Não é autorização para automedicação. Não é recomendação para trocar um tratamento eficaz. E não é evidência de que uma caneta, isoladamente, resolva um transtorno complexo.
A conclusão sem exagero
Os agonistas de GLP-1 atravessaram uma fronteira importante: saíram de relatos informais e estudos observacionais para um ensaio randomizado positivo em pessoas com transtorno por uso de álcool e obesidade.
Isso é promissor. Pode, no futuro, ampliar o arsenal terapêutico e favorecer pacientes com necessidades metabólicas e psiquiátricas simultâneas.
Dependência não é falta de caráter, e tratamento eficaz raramente depende de uma única ferramenta. A melhor notícia talvez não seja a existência de uma “caneta contra o álcool”, mas a possibilidade de construir tratamentos mais personalizados, integrando metabolismo, cérebro, psicoterapia e contexto de vida.
Referências
- Klausen MK, Justesen SK, Pedersen JN, et al. Once-weekly semaglutide versus placebo in patients with alcohol use disorder and comorbid obesity: a randomised, double-blind, placebo-controlled trial. The Lancet. 2026;407(10540):1687–1698. doi:10.1016/S0140-6736(26)00305-3.
- Rodriguez PJ, Lusk JB, Mehta HB, et al. Association between GLP-1 receptor agonists and alcohol-related hospitalisations among adults with alcohol use disorder: multi-target trial emulation study. BMJ Open. 2026;16:e109259. doi:10.1136/bmjopen-2025-109259.

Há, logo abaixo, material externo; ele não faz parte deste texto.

(** * Slow Learner Prediction Tool: the helper functions of [app.py]

    A shallow embedding of [load_artifacts], [predict_slow_learner],
    [get_remedial_suggestions] and the results area of the page, with the
    properties of the advisory list, of the probability headline, of the
    prediction pipeline, of the artifact loader and of the rendered page.

    Python floats are IEEE binary64 values: they are modelled by the
    kernel's primitive floats, and read through [Prim2SF] where the exact
    value is needed (the [%] presentation type of [format]). Python
    integers are [Z]. *)

From Stdlib Require Import ZArith Lia List Bool Ascii String.
From Stdlib Require Import Numbers.DecimalString.
From Stdlib Require Import Floats.
Import ListNotations.

Open Scope string_scope.
Open Scope Z_scope.

(** ** Text helpers *)

(** The line feed of the Python literals ["\n**Observations ...**"] and
    ["\n---"]. *)
Definition nl : string := String (ascii_of_nat 10) EmptyString.

Definition is_digit (c : ascii) : bool :=
  (Nat.leb 48 (nat_of_ascii c) && Nat.leb (nat_of_ascii c) 57)%bool.

Definition is_point (c : ascii) : bool := Ascii.eqb c "."%char.

(** Number of digits at the head of a string. *)
Fixpoint leading_digits (s : string) : nat :=
  match s with
  | EmptyString => O
  | String c s' => if is_digit c then S (leading_digits s') else O
  end.

(** Number of digits right after the first decimal point of a text, when it
    has one: the decimal places of the first number printed in it. *)
Fixpoint decimal_places (s : string) : option nat :=
  match s with
  | EmptyString => None
  | String c s' =>
      if is_point c then Some (leading_digits s') else decimal_places s'
  end.

(** ** [format(x, ".N%")]

    CPython multiplies the float by 100 in binary64, prints the product in
    fixed point with N digits after the point, correctly rounded from the
    exact binary value (ties to even), and appends the percent sign. *)
Module Fmt.

Definition pow10 (n : nat) : Z := 10 ^ Z.of_nat n.

Definition digit_char (d : Z) : ascii := ascii_of_nat (48 + Z.to_nat d).

Definition int_digits (n : Z) : string :=
  NilEmpty.string_of_uint (N.to_uint (Z.to_N n)).

(** [k] digits of [r], most significant first, zero padded. *)
Fixpoint frac_digits (k : nat) (r : Z) : string :=
  match k with
  | O => EmptyString
  | S k' => String (digit_char ((r / pow10 k') mod 10)) (frac_digits k' r)
  end.

(** Nearest integer to [num / den], ties to the even one ([0 < den]). *)
Definition round_half_even (num den : Z) : Z :=
  let q := num / den in
  let r := num mod den in
  match 2 * r ?= den with
  | Lt => q
  | Gt => q + 1
  | Eq => if Z.even q then q else q + 1
  end.

(** [m * 2^e * 10^prec] rounded to an integer. *)
Definition scaled (prec : nat) (m : positive) (e : Z) : Z :=
  if 0 <=? e then Zpos m * 2 ^ e * pow10 prec
  else round_half_even (Zpos m * pow10 prec) (2 ^ (- e)).

Definition fixed_point (prec : nat) (n : Z) : string :=
  int_digits (n / pow10 prec) ++
  match prec with
  | O => EmptyString
  | S _ => "." ++ frac_digits prec (n mod pow10 prec)
  end.

Definition sign_text (s : bool) : string := if s then "-" else "".

Definition format_fixed (prec : nat) (v : spec_float) : string :=
  match v with
  | S754_nan => "nan"
  | S754_infinity s => sign_text s ++ "inf"
  | S754_zero s => sign_text s ++ fixed_point prec 0
  | S754_finite s m e => sign_text s ++ fixed_point prec (scaled prec m e)
  end.

Definition format_percent (prec : nat) (x : float) : string :=
  format_fixed prec (Prim2SF (x * 100)%float) ++ "%".

End Fmt.

(** ** The advisory rules *)

(** [suggestions.append(s)] on the list threaded through the function. *)
Definition append (suggestions : list string) (s : string) : list string :=
  suggestions ++ [s].

Definition headline (precision : nat) (probability : float) : string :=
  "**Student identified as potentially needing support (Probability: "
  ++ Fmt.format_percent precision probability ++ ")**".

Definition get_remedial_suggestions
    (prediction : Z) (probability : float)
    (standardized_test_score average_grade attendance_percentage : float)
    (participation_rating : Z) : list string :=
  let suggestions := [] in
  if prediction =? 1 then
    let suggestions := append suggestions (headline 2 probability) in
    let suggestions := append suggestions "---" in
    let suggestions := append suggestions "**Recommended Actions:**" in
    let suggestions := append suggestions
      "* Schedule a one-on-one meeting to discuss challenges and learning style." in
    let suggestions := append suggestions
      "* Provide simplified explanations and break down complex topics." in
    let suggestions := append suggestions
      "* Offer extra practice exercises tailored to weak areas." in
    let suggestions := append suggestions
      "* Utilize visual aids and hands-on activities." in
    let suggestions := append suggestions
      "* Encourage questions in a supportive environment." in
    let suggestions := append suggestions
      "* Recommend peer tutoring or study groups." in
    let suggestions := append suggestions
      (nl ++ "**Observations & Targeted Suggestions:**") in
    let triggered_specific := false in
    let '(suggestions, triggered_specific) :=
      if (standardized_test_score <? 45)%float then
        let suggestions := append suggestions
          "* *Observation:* Low Standardized Test Score." in
        let suggestions := append suggestions
          "    * *Suggestion:* Focus on foundational concepts for test topics." in
        (suggestions, true)
      else (suggestions, triggered_specific) in
    let '(suggestions, triggered_specific) :=
      if (average_grade <? 70)%float then
        let suggestions := append suggestions
          "* *Observation:* Low Average Grade." in
        let suggestions := append suggestions
          "    * *Suggestion:* Review recent assignments for weaknesses." in
        let suggestions := append suggestions
          "    * *Suggestion:* Offer re-assessment or extra credit opportunities." in
        (suggestions, true)
      else (suggestions, triggered_specific) in
    let '(suggestions, triggered_specific) :=
      if (attendance_percentage <? 85)%float then
        let suggestions := append suggestions
          "* *Observation:* Low Attendance." in
        let suggestions := append suggestions
          "    * *Suggestion:* Discuss barriers to attendance." in
        (suggestions, true)
      else (suggestions, triggered_specific) in
    let '(suggestions, triggered_specific) :=
      if participation_rating <=? 2 then
        let suggestions := append suggestions
          "* *Observation:* Low Class Participation." in
        let suggestions := append suggestions
          "    * *Suggestion:* Create low-pressure participation opportunities." in
        let suggestions := append suggestions
          "    * *Suggestion:* Reinforce participation attempts positively." in
        (suggestions, true)
      else (suggestions, triggered_specific) in
    let suggestions :=
      if negb triggered_specific then
        append suggestions
          "* No specific low metrics triggered; focus on general strategies."
      else suggestions in
    let suggestions := append suggestions (nl ++ "---") in
    let suggestions := append suggestions
      "**Follow Up:** Monitor progress and adjust strategies as needed." in
    suggestions
  else suggestions.

(** *** The parts of an advisory list

    Names for the text blocks that [get_remedial_suggestions] appends, used
    to state what the list looks like. *)

Definition preamble (probability : float) : list string :=
  [ headline 2 probability;
    "---";
    "**Recommended Actions:**";
    "* Schedule a one-on-one meeting to discuss challenges and learning style.";
    "* Provide simplified explanations and break down complex topics.";
    "* Offer extra practice exercises tailored to weak areas.";
    "* Utilize visual aids and hands-on activities.";
    "* Encourage questions in a supportive environment.";
    "* Recommend peer tutoring or study groups.";
    nl ++ "**Observations & Targeted Suggestions:**" ].

Definition score_observation : string :=
  "* *Observation:* Low Standardized Test Score.".

Definition score_block : list string :=
  [ score_observation;
    "    * *Suggestion:* Focus on foundational concepts for test topics." ].

Definition grade_block : list string :=
  [ "* *Observation:* Low Average Grade.";
    "    * *Suggestion:* Review recent assignments for weaknesses.";
    "    * *Suggestion:* Offer re-assessment or extra credit opportunities." ].

Definition attendance_block : list string :=
  [ "* *Observation:* Low Attendance.";
    "    * *Suggestion:* Discuss barriers to attendance." ].

Definition participation_block : list string :=
  [ "* *Observation:* Low Class Participation.";
    "    * *Suggestion:* Create low-pressure participation opportunities.";
    "    * *Suggestion:* Reinforce participation attempts positively." ].

Definition fallback_line : string :=
  "* No specific low metrics triggered; focus on general strategies.".

Definition follow_up : list string :=
  [ nl ++ "---";
    "**Follow Up:** Monitor progress and adjust strategies as needed." ].

(** A block that is present when its condition holds. *)
Definition block (cond : bool) (lines : list string) : list string :=
  if cond then lines else [].
(** ** The scenario, evaluated *)

Lemma C1_finalizer_registered_first_witness :
  fresh (Scenario.demo [] None) = true
  ∧ Forall (λ e, isChildMutation e = false) (Scenario.traceOf Scenario.fresh0)
  ∧ Scenario.resultOf Scenario.fresh0
    = Ok {| ctrl.Requeue := true; ctrl.RequeueAfter := 0 |}
  ∧ (Exists (λ e, isChildMutation e = true)
       (Scenario.traceOf Scenario.registered0)
     ∧ ∃ a, Scenario.storedWebApp Scenario.registered0 = Some a
            ∧ hasFinalizer a = true).
Proof.
  split; [vm_compute; reflexivity|].
  destruct (C1_finalizer_registered_first Scenario.reconciler Scenario.req
              Scenario.fresh0 _ _ _ (Scenario_run Scenario.fresh0))
    as [Hfresh _].
  destruct (Hfresh (Scenario.demo [] None))
    as (Hnone & _ & _ & Hok);
    [vm_compute; reflexivity|vm_compute; reflexivity|vm_compute; reflexivity|].
  destruct Hok as (Hres & _); [vm_compute; reflexivity|].
  split; [exact Hnone|]. split; [exact Hres|].
  destruct (C1_finalizer_registered_first Scenario.reconciler Scenario.req
              Scenario.registered0 _ _ _ (Scenario_run Scenario.registered0))
    as [_ Hchild].
  assert (Hex : Exists (λ e, isChildMutation e = true)
                  (Scenario.traceOf Scenario.registered0)).
  { apply Exists_exists. eexists.
    split; [apply list_elem_of_lookup; exists 3%nat; vm_compute; reflexivity|].
    reflexivity. }
  split; [exact Hex|].
  destruct (Hchild Hex) as (a & Ha & Hf & _). exists a. split; [exact Ha|exact Hf].
Defined.

Lemma C2_deletion_witness :
  deletionRequested (Scenario.demo [webappFinalizer] (Some (metav1.At 90%N)))
  = true
  ∧ Scenario.resultOf Scenario.deleting0 = Ok ctrl.zeroResult
  ∧ Forall (λ e, isChildMutation e = false) (Scenario.traceOf Scenario.deleting0).
Proof.
  split; [vm_compute; reflexivity|].
  destruct (C2_deletion Scenario.reconciler Scenario.req Scenario.deleting0
              (Scenario.demo [webappFinalizer] (Some (metav1.At 90%N)))
              (Scenario.resultOf Scenario.deleting0)
              (Scenario.worldAfter Scenario.deleting0)
              (Scenario.traceOf Scenario.deleting0))
    as (_ & Hnone & _ & _ & _ & _ & _ & Hpresent);
    [ vm_compute; reflexivity | vm_compute; reflexivity
    | vm_compute; reflexivity | apply Scenario_run | ].
  destruct Hpresent as (Hres & _);
    [vm_compute; reflexivity|vm_compute; reflexivity|].
  split; [exact Hres|exact Hnone].
Defined.

Lemma C10_clean_pass_clears_degraded_witness :
  Scenario.resultOf Scenario.registered0
  = Ok {| ctrl.Requeue := false; ctrl.RequeueAfter := requeueAfter |}
  ∧ ∃ a' c,
      Scenario.storedWebApp (Scenario.worldAfter Scenario.registered0) = Some a'
      ∧ meta.FindStatusCondition (conditionsOf a') appv1alpha1.TypeDegraded
        = Some c
      ∧ metav1.Status c = metav1.ConditionFalse
      ∧ metav1.Reason c = "ReconcileComplete"
      ∧ metav1.Message c = "no errors".
Proof.
  assert (Hres : Scenario.resultOf Scenario.registered0
                 = Ok {| ctrl.Requeue := false; ctrl.RequeueAfter := requeueAfter |})
    by (vm_compute; reflexivity).
  split; [exact Hres|].
  destruct (C10_clean_pass_clears_degraded Scenario.reconciler Scenario.req
              Scenario.registered0
              (Scenario.worldAfter Scenario.registered0)
              (Scenario.traceOf Scenario.registered0)
              (Scenario_key_ok Scenario.registered [] eq_refl))
    as (a' & c & Ha & Hc & Hst & Hrs & Hmsg & _).
  { rewrite Scenario_run. rewrite Hres. reflexivity. }
  exists a', c. split; [exact Ha|]. split; [exact Hc|]. split; [exact Hst|].
  split; [exact Hrs|exact Hmsg].
Defined.

(** C7, the claim as stated fails: the pass on the registered WebApp writes
    the status (the Progressing mark, second request) before it creates the
    Deployment (fourth request). *)
Lemma C7_mark_written_before_children :
  ¬ statusWrittenLast (Scenario.traceOf Scenario.registered0).
Proof.
  intros H.
  assert (Hm : ∃ e, Scenario.traceOf Scenario.registered0 !! 1%nat = Some e
                    ∧ isStatusWrite e = true)
    by (eexists; split; [vm_compute; reflexivity|reflexivity]).
  assert (Hc : ∃ c, Scenario.traceOf Scenario.registered0 !! 3%nat = Some c
                    ∧ isChildMutation c = true)
    by (eexists; split; [vm_compute; reflexivity|reflexivity]).
  destruct Hm as (e & He & Hs). destruct Hc as (c & Hc & Hch).
  specialize (H 1%nat 3%nat e c He Hc Hs Hch). lia.
Qed.

Lemma C7_only_the_mark_precedes_children_witness :
  ∃ e c,
    Scenario.traceOf Scenario.registered0 !! 1%nat = Some e
    ∧ Scenario.traceOf Scenario.registered0 !! 3%nat = Some c
    ∧ isStatusWrite e = true ∧ isChildMutation c = true
    ∧ ∃ a, isProgressingMark a e.
Proof.
  assert (Hm : ∃ e, Scenario.traceOf Scenario.registered0 !! 1%nat = Some e
                    ∧ isStatusWrite e = true)
    by (eexists; split; [vm_compute; reflexivity|reflexivity]).
  assert (Hc : ∃ c, Scenario.traceOf Scenario.registered0 !! 3%nat = Some c
                    ∧ isChildMutation c = true)
    by (eexists; split; [vm_compute; reflexivity|reflexivity]).
  destruct Hm as (e & He & Hs). destruct Hc as (c & Hc & Hch).
  destruct (C7_only_the_mark_precedes_children Scenario.reconciler Scenario.req
              Scenario.registered0 _ _ _ (Scenario_run Scenario.registered0)
              1%nat 3%nat e c He Hc Hs Hch)
    as (_ & a & _ & Hmark); [lia|].
  exists e, c. split; [exact He|]. split; [exact Hc|]. split; [exact Hs|].
  split; [exact Hch|]. exists a. exact Hmark.
Defined.

(** ** The children: what a synchronisation writes *)

Lemma writableMeta_id m : writableMeta m m = m.
Proof. by destruct m. Qed.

- Klausen MK, Kuzey T, Pedersen JN, et al. Does semaglutide reduce alcohol intake in Danish patients with alcohol use disorder and comorbid obesity? Trial protocol of a randomised, double-blinded, placebo-controlled clinical trial (the SEMALCO trial). BMJ Open. 2025;15:e086454. doi:10.1136/bmjopen-2024-086454.
- ClinicalTrials.gov. NCT05895643. Does Semaglutide Reduce Alcohol Intake in Patients With Alcohol Use Disorder and Comorbid Obesity?
- Agência Nacional de Vigilância Sanitária. Wegovy (semaglutida), indicações aprovadas e controle de prescrição dos agonistas de GLP-1.
Conteúdo educativo. Não substitui avaliação médica individual nem autoriza automedicação.